Tylko co zrobić skoro to nie następuje..?
Moim zdaniem ten kolega żyje na zbyt wysokich obrotach i w kieracie i nie ma wolnej chwili, żeby się zastanowić, ani nawet przez chwilę poczuć, że życie mogło by wyglądać inaczej..
@Johnny Pytanie pomocnicze, kiedy był ostatnio na wakacjach? Podejrzewam, że nie pamięta 🙂
Imbryk Zakładam że Wasza relacja się w końcu naturalnie rozluźni i skończy z jego albo Twojej strony - dla Twojego dobra.
Od jego, żona na pewno zauważy, jak zacznie powtarzać inną mantrę, niż jej własna.. I zrobi odpowiednią korektę w oprogramowaniu kolegi..
Johnny Prawda jest taka, że robi to, by zadowolić żonkę. Może wtedy go pokocha?
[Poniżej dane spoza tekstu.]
(* ===== verification/Program.v ===== *)
(** The program as a whole: what holds in every state a server started by main can reach,
    whatever the command line, the config file, the clients and the signals are. *)

From stdpp Require Import relations.
From S2P Require Import Prelude Cxx Charconv Resp World KvStore KvStoreFacts Command Demo Dispatcher.
From S2P Require Import Aof Connection ConnFacts ConnSteps Server ServerFacts ServerTheorems.
From S2P Require Import Delivery Config Utils Startup ConfigTheorems StartupTheorems.

Open Scope Z_scope.

(** * Configurations have the range of their types *)

Definition size_t (z : Z) : Prop := 0 <= z < 2 ^ 64.

Record config_typed (c : Config) : Prop := {
  ct_port : 0 <= cfg_port c < 2 ^ 16;
  ct_request : size_t (cfg_max_request_bytes c);
  ct_idle : size_t (cfg_idle_timeout_seconds c);
  ct_clients : size_t (cfg_max_clients c);
  ct_pending : size_t (cfg_max_pending_write_bytes c);
}.

Lemma wrap64_typed z : size_t (wrap64 z).
Proof. unfold size_t, wrap64. by apply Z.mod_pos_bound. Qed.

Lemma to_uint16_range z : 0 <= to_uint16 z < 2 ^ 16.
Proof. unfold to_uint16. by apply Z.mod_pos_bound. Qed.

Lemma stoull_typed t z : stoull t = Ret z -> size_t z.
Proof.
  unfold stoull. destruct (strto_parts t) as [neg [|d ds]]; [done|].
  destruct (_ <? _); [|done]. intros [= <-]. apply wrap64_typed.
Qed.

Create HintDb typed.
#[export] Hint Resolve wrap64_typed to_uint16_range stoull_typed : typed.

Lemma default_typed : config_typed Config_default.
Proof. by split; unfold size_t; cbn. Qed.

Section Typed.
Context `{Toml}.

Lemma update_typed {A} (v : option A) f c :
  config_typed c -> (forall a c, config_typed c -> config_typed (f a c)) ->
  config_typed (update v f c).
Proof. intros Hc Hf. destruct v; [by apply Hf|done]. Qed.

Lemma load_typed path base cfg :
  config_typed base -> load_config_file path base = Ret cfg -> config_typed cfg.
Proof.
  intros Hb. unfold load_config_file. destruct (parse_file path); [done|]. intros [= <-].
  repeat match goal with
    | |- config_typed (match ?x with _ => _ end) => destruct x
    | |- config_typed (update _ _ _) => apply update_typed; [|intros ? ? []; by split; cbn; auto with typed]
    end; done.
Qed.

Lemma option_typed o c c' : config_typed c -> apply_option o c = Ret c' -> config_typed c'.
Proof.
  intros [Hp Hr Hi Hc Hw]. destruct o; cbn [apply_option]; try (intros [= <-]; by split).
  all: match goal with |- out_bind ?x _ = _ -> _ => destruct x eqn:Hx; [|done..] end;
    cbn [out_bind]; intros [= <-]; split; cbn; eauto with typed.
Qed.

Lemma settings_typed argv opts cfg : settings argv opts = Ret cfg -> config_typed cfg.
Proof.
  unfold settings.
  assert (forall c, config_typed c -> apply_options opts c = Ret cfg -> config_typed cfg) as Ho.
  { induction opts as [|o opts IH]; intros c Hc; cbn [apply_options]; [by intros [= <-]|].
    destruct (apply_option o c) as [c'| | |] eqn:Hc'; [|done..]. cbn [out_bind]. apply IH.
    by eapply option_typed. }
  destruct (find_config argv None) as [path|]; [|apply Ho, default_typed].
  destruct (load_config_file path Config_default) as [c| | |] eqn:Hl; [|done..].
  cbn [out_bind]. apply Ho. eapply load_typed; [apply default_typed|done].
Qed.

Lemma parse_args_typed argv cfg : parse_args argv = Ret (inl cfg) -> config_typed cfg.
Proof.
  destruct (argv_split argv) as (opts & e & He & Hargv).
  rewrite (parse_args_all opts e argv He Hargv).
  destruct (settings argv opts) as [c| | |] eqn:Hs; [|done..]. cbn [out_bind].
  destruct e; cbn [conclude]; try done; intros [= <-]; by eapply settings_typed.
Qed.
End Typed.

(** * Every state of the server *)

Record healthy `{CxxRuntime} (handlers_ : gmap bytes HandlerFn) (cfg : Config) (sc : ServerConfig) (s : Server)
    : Prop := {
  (* the metric counts the connections, and there are never more than allowed *)
  he_clients : connected_clients (stats (srv_world s)) = Z.of_nat (size (connections s));
  he_limit : Z.of_nat (size (connections s)) <= Z.max 0 (to_int64 (cfg_max_clients cfg));
  (* READY is answered by a server that is not stopping; one that runs accepts clients *)
  he_ready : ready (stats (srv_world s)) = negb (stopping_ s);
  he_accepting : running s = true -> accepting s = true;
  he_stopped : stopping_ s = true -> running s = false;
  (* subscriptions and posted frames belong to connections that exist *)
  he_refs : forall id, refers id (srv_world s) -> is_Some (connections s !! id);
  (* each connection is in a state of its own transition system *)
  he_conns : forall id c, connections s !! id = Some c ->
    conn_reachable (conn_config sc id) handlers_ (MkCState c (srv_aof s) (srv_world s));
  (* memory *)
  he_memory : cfg_max_request_bytes cfg < 2 ^ 62 ->
    let n := Z.max 0 (to_int64 (cfg_max_clients cfg)) in
    total_over buffered (connections s) <= n * cfg_max_request_bytes cfg /\
    total_over unsent (connections s) <= n * cfg_max_pending_write_bytes cfg;
}.

Section Program.
Context `{RtOk : CxxRuntimeOk} `{FileSystem} `{Network} (Sch : Schedule) `{!ScheduleOk Sch}.
Context `{Toml} `{LogOk : SpdlogOk}.

Lemma main_serves prog argv disk t g early con g' sc s1 :
  main prog argv disk t g early = (con, Ret (Serve g' sc s1)) ->
  exists cfg s0, parse_args argv = Ret (inl cfg) /\ fresh cfg sc s0 /\
    s1 = Server_run sc early s0.
Proof.
  unfold main. destruct (parse_args argv) as [[cfg|[]]| | |]; try done. intros [= _ Hb].
  destruct (boot cfg (disk (cfg_aof_path cfg)) t) as [[sc' s0]| | |] eqn:Hboot; try done.
  injection Hb as _ <- <-. exists cfg, s0. split_and!; [done|by eapply boot_fresh|done].
Qed.

Lemma fresh_healthy cfg sc s0 early s :
  config_typed cfg -> fresh cfg sc s0 -> idle_countable sc ->
  rtc (server_step sc (make_default true)) (Server_run sc early s0) s ->
  healthy (make_default true) cfg sc s.
Proof.
  intros Hty [Hconn Hcl Hrefs _ [Hstop _] (_ & Hreq & _ & Hmax & Hpend) _ Hst] Hidle Hrtc.
  destruct (srv_inv_reachable Sch sc true early s0 s) as [[Hc Hl Ha] Hs]; [done..|].
  destruct (phase_reachable Sch sc true early s0 s) as [Hr _]; [done..|].
  unfold client_cap in Hl. rewrite Hmax in Hl. split; try done.
  - intros id. apply (ri_alive s (refs_inv_rtc Sch sc true early s0 s Hrefs Hrtc)).
  - by apply (all_reachable_rtc sc (make_default true) early s0 s Hconn Hrtc).
  - intros Hsmall. cbv zeta. rewrite <- Hmax, <- Hreq, <- Hpend in *.
    apply (memory_bounds Sch sc true early s0 s); try done;
      destruct Hty; unfold size_t in *; rewrite ?Hreq, ?Hpend in *; lia.
Qed.

(** C38. The program keeps its promises from the command line on: whenever main starts a
    server whose idle timeout can be counted in nanoseconds, the configuration has the range of its types, and in every state the server can
    reach - clients connecting and going, requests, failures of sockets and timers, signals,
    in any order - the connected_clients metric is the number of connections, which never
    exceeds the limit (compared as the signed number the code makes of it); READY is
    answered exactly until the server stops; a running server has an accept outstanding; no
    subscription or pending message refers to a destroyed connection; every connection is
    in a state its own transition system reaches; and the bytes buffered for requests and
    waiting to be sent stay below the limit of clients times the limits of one. *)
Theorem program_invariants prog argv disk t g early con g' sc s1 s :
  main prog argv disk t g early = (con, Ret (Serve g' sc s1)) -> idle_countable sc ->
  rtc (server_step sc (make_default true)) s1 s ->
  exists cfg, parse_args argv = Ret (inl cfg) /\ config_typed cfg /\
    healthy (make_default true) cfg sc s.
Proof.
  intros Hmain Hidle Hrtc. destruct (main_serves _ _ _ _ _ _ _ _ _ _ Hmain) as (cfg & s0 & Hp & Hf & ->).
  pose proof (parse_args_typed argv cfg Hp) as Hty.
  exists cfg. split_and!; [done..|]. by eapply fresh_healthy.
Qed.
End Program.

(** * Witness *)

#[local] Existing Instance demo_runtime.
#[local] Existing Instance demo_schedule.
#[local] Existing Instances no_files high_ports no_toml list_logger list_logger_ok.

(** Two clients are connected to a server that allows a hundred; one has subscribed to a
    channel and the other one's message is under way to it. *)
Lemma program_invariants_witness :
  connected_clients (stats (srv_world demo_s4)) = 2 /\
  ready (stats (srv_world demo_s4)) = true /\
  refers 3 (srv_world demo_s4) /\ is_Some (connections demo_s4 !! 3%nat) /\
  total_over buffered (connections demo_s4) <= 100 * (1024 * 1024).
Proof.
  destruct (program_invariants demo_schedule "vortek"%b ["--no-aof"; "--max-clients"; "100"]%b
    (fun _ => []) 0 new_logger 0 (MkConsole [] [])
    (log_info "Vortek v0.1.0 starting"%b (set_level "info"%b (set_format "plain"%b new_logger)))
    demo_sc (Server_run demo_sc 0 demo_server) demo_s4) as (cfg & Hp & _ & Hh).
  - vm_compute. reflexivity.
  - intros id. vm_compute. discriminate.
  - exact demo_run.
  - vm_compute in Hp. injection Hp as <-. destruct Hh as [Hc _ Hr _ _ Href _ Hm].
    destruct Hm as [Hb _]; [vm_compute; reflexivity|].
    assert (map fst (posted (srv_world demo_s4)) = [3%nat]) as Hp by (vm_compute; reflexivity).
    assert (refers 3 (srv_world demo_s4)) as H3 by (right; rewrite Hp; by constructor).
    split_and!; [rewrite Hc; vm_compute; reflexivity|rewrite Hr; vm_compute; reflexivity
      |exact H3|by apply Href|exact Hb].
Defined.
No w sumie, cały czas robi coś źle, to może jak zrobi lepiej, to będzie dobrze? Takie rzeczy niestety się chyba wynosi z wychowania, tego jak rodzice i otoczenie traktowali go za młodu. Podejrzewam, że miłe słowo słyszał tylko, jak przyniósł do domu piątkę ze szkoły.. Podejrzewam, że to zjawisko masowe..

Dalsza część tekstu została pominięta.